Johnson: Well, when you, when you recognize what's going on in Syria. When you recognize that that Aleppo is in the kinda the epicenter between...(sudden sound like a stutterer makes)...Aleppo! Um...(sudden sound like a stutterer makes)...knowing that there is a city in-between the the two forces, really at the epicenter of the, uh, but not remembering or identifying that that's Aleppo. Uh, guilty.
Halperin: But but in retrospect, is it a town you, is it a name you know, a town you know? I mean this is going to be a big deal...
Johnson: Oh, no no no...
Halperin: This is like the first big flap of a campaign that's been doing pretty well, right? It's going to be a big flap. I promise you. I, like, it already is. So, I'm just wondering how you...
Johnson: Oh no, no, I, I, no, I'm, I'm incredibly frustrated with myself...
Halperin: Right. But how do you feel about it, like should it be a big flap, like...
Johnson: Well, sure it should! Absolutely!
Johnson (referring to his making an allegedly similar flub when he was running for governor): Is this going to disqualify me from being governor of New Mexico? I hope not. I hope that not recognizing Aleppo...but I understand the significance. I genuinely...believe me, no one is taking this more seriously than me. I feel horrible.
Halperin: What do you think will happen now?
Johnson: Well, that that I have to get smarter. And that's just part of the process.
Halperin: Have you heard from Bill Weld yet?A few seconds later, Johnson is herded away by a handler.
The transcript does not do justice to the above. You simply have to see it. Among other things, there are the weird exaggerated hand motions that Johnson starts to make as he is stuttering. The first looks like a sort of Libertarian sign of the cross. I played the clip to my wife a few seconds ago and she covered her face in shock.
Then later, on The View, Johnson had this exchange with Joy Behar:
Behar: I think it's a disqualifying statement, frankly.
Johnson: And fair enough. And fair enough.
Bear: So, will you get out of the race now?Johnson is like that kid being harassed by the bully. At first you feel bad and want to save him. But then when you see his goofy hangdog expression and cringeworthy obsequiousness, you feel like you want to punch him yourself.
I never realized he had such an annoying personal presence.
In his favor, I actually think Johnson is honest - too honest for a politician. It's clear he didn't know the name of the largest city in Syria (or what had been the largest city before war came to it). He could have just lied and said he momentarily blanked. But instead, he all but admitted he never even initially knew the answer and then (again, honestly) confirmed that that was sort of a big deal.
And let me revise. I do honestly feel bad for him. I don't want to punch him. I want him to get out of the race for his own safety.
Does any of this make any difference? Probably not. I don't think people vote for third party candidates based on how many gaffes they make or how bad they are at recovering from them or whatever.

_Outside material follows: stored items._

Lemma free_updates now us pid : free now (for_each (fun f => queue (FWindowUpdate f) pid) us).
Proof. apply free_for_each; [intros f; apply keeps_queue|intros f; by apply free_queue]. Qed.

(** A packet that is sent costs. *)
Lemma perform_spends pack sch us pid now : packs_paid pack -> spends now (perform env pack true sch us pid now) (fun x => if isSome x.2 then 2 else 0).
Proof.
  intros Hp. apply free_bind; [apply preserves_path|apply free_path|]. intros p.
  apply free_bind; [apply preserves_if; [apply keeps_queue|apply preserves_ret]|apply free_if; [by apply free_queue|apply free_ret]|]. intros _.
  apply (spends_bind now (run_pack env pack pid now) _ cheap); [by apply keeps_run_pack, Hp| |by apply run_pack_spends|].
  { intros [pkt|]; unfold cheap; [pose proof (price_range true pkt)|]; lia. }
  intros [pkt|]; cbn [cheap].
  - apply (spends_bind now _ _ (fun _ => price true pkt)); [apply keeps_packed|intros _; apply price_range|apply packed_spends|]. intros _.
    apply free_bind; [apply preserves_for_each; intros u; apply keeps_queue|apply free_updates|]. intros _.
    intros bd s x s' _ _ Hw [= <- <-]. cbn. destruct Hw as [Hm Hc]. split; [done|lia].
  - intros bd s x s' _ _ [Hm Hc] [= <- <-]. cbn. split; [done|lia].
Qed.

Lemma free_handshake now pkt pid : free now (retransmit_handshake env pkt pid now).
Proof.
  apply free_bind; [apply keeps_stop_waiting|apply free_stop_waiting|]. intros swf.
  apply free_bind; [apply keeps_queue_stop|apply free_queue_stop|]. intros _.
  apply free_bind; [apply keeps_run_frames; intros; by eapply retransmission_framer|apply run_frames_free|].
  - intros pk sp t rd x e c pk' sp'. unfold packetPacker.PackHandshakeRetransmission. destruct (_ =? _); [by intros [= _ _ _ <- _]|].
    destruct (packetPacker.GetSealerWithEncryptionLevel _ _); [|by intros [= _ _ _ <- _]..]. cbv zeta. destruct (_ !! _); [|by intros [= _ _ _ <- _]].
    by intros ->%frames_framer.
  - intros [x|]; [apply free_packed|apply spends_panic].
Qed.

Lemma free_ping now e0 pid : free now (sendPing e0 pid now).
Proof.
  intros bd s x s' Hb Hl Hw E. pose proof E as (p & s1 & [Hp ->]%the_path_value & E1)%bind_value. unfold bind at 1, get in E1.
  unfold packetPacker.PackPing in E1. destruct (packetPacker.PackPacket _ _ _ _ _ _ _ _ _) as [[r [pk sp]]|] eqn:Ep; [|done].
  unfold bind at 1, modify in E1. unfold bind at 1, put_path, modify in E1. apply bind_value in E1 as (y & s2 & E1 & E2). unfold lift in E1. injection E1 as -> <-.
  pose proof Ep as [Hc _]%pack_pays; [|apply compose_takes].
  set (q := packetPacker.set_control (packer s) (FPing :: packetPacker.controlFrames (packer s))) in *.
  assert (packer_cost q = packer_cost (packer s)) as Eq by done.
  assert (live (set_packer s pk)) as Hl1.
  { apply normal_packs in Ep; [|exact (live_named _ _ _ Hl)|exact (proj2 Hl)]. by apply live_packer. }
  pose proof (packed_state now bd s p pid pk (PacketPacker.generator sp) (PacketPacker.leastUnacked sp) 0 Hl Hw Hp ltac:(lia)) as Hw2.
  match type of E2 with _ ?st = _ => assert (live st) as Hl2 by (apply (live_numbers _ _ (set_packer s pk) p pid); [done|exact (live_ok _ _ _ _ _ Hl Hp)]) end.
  destruct y as [pkt|]; [|by injection E2 as <- <-]. replace (bd - 0) with (bd - 0 - 0) by lia. eapply free_packed; [|exact Hl2|exact Hw2|exact E2]. lia.
Qed.

(** A packet is queued a second time. *)
Lemma duplicate_cost now bd s sch pid pkt s' : live s -> within now bd s -> duplicate sch pid pkt s = Some (Ok tt, s') -> within now (bd + 1) s'.
Proof.
  intros Hl [Hm Hc] (p & s1 & [Hp ->]%the_path_value & E)%bind_value. unfold bind, get in E. destruct (_ && _); injection E as <-; [|split; [done|lia]].
  pose proof (po_id _ _ _ (live_ok _ _ _ _ _ Hl Hp)) as Hid. split.
  - intros k q. cbn. rewrite Hid. destruct (decide (pid = k)) as [<-|Hne]; [rewrite lookup_insert_eq; intros [= <-]; exact (Hm pid p Hp)|].
    rewrite lookup_insert_ne by done. apply Hm.
  - unfold cost in *. cbn [paths packer set_paths set_sent pathID]. rewrite Hid, (sum_over_insert _ _ pid p) by done. fold (set_sent p (sentPacketHandler.DuplicatePacket (sent p) pkt)).
    enough (path_cost now (set_sent p (sentPacketHandler.DuplicatePacket (sent p) pkt)) = path_cost now p + 1) by (unfold set_sent in *; rewrite Hid in *; lia).
    unfold path_cost, waiting_packets, slots, history, ack_due. cbn. rewrite length_app. cbn. lia.
Qed.

(** *** Retransmissions *)

Lemma free_requeue now pid f : match f with FAck _ | FStopWaiting _ => false | _ => true end = true -> free now (requeue pid now f).
Proof.
  intros Hf. destruct f; cbn [requeue]; try done; try (by apply free_queue).
  - apply free_modify. intros s. by apply no_dearer_packer.
  - intros bd s x s' Hb Hl Hw. destruct (flowControlManager.GetReceiveWindow _ _) as [o|e|]; [destruct (o <=? _)|..]; try (by apply free_ret); by apply free_queue.
  - apply free_modify. intros s. split; [|done]. intros k p Hp. by exists p.
Qed.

But it does underline the fact that a vote for Johnson could only be a protest vote (not that there's anything wrong with it). On the million to one odds that Johnson actually became president, you could just see Vladimir Putin scooping him up with one hand and putting him in his pocket, while all the while, Johnson giggled and stuttered: "Biff, Biff, you're such a joker, Biff."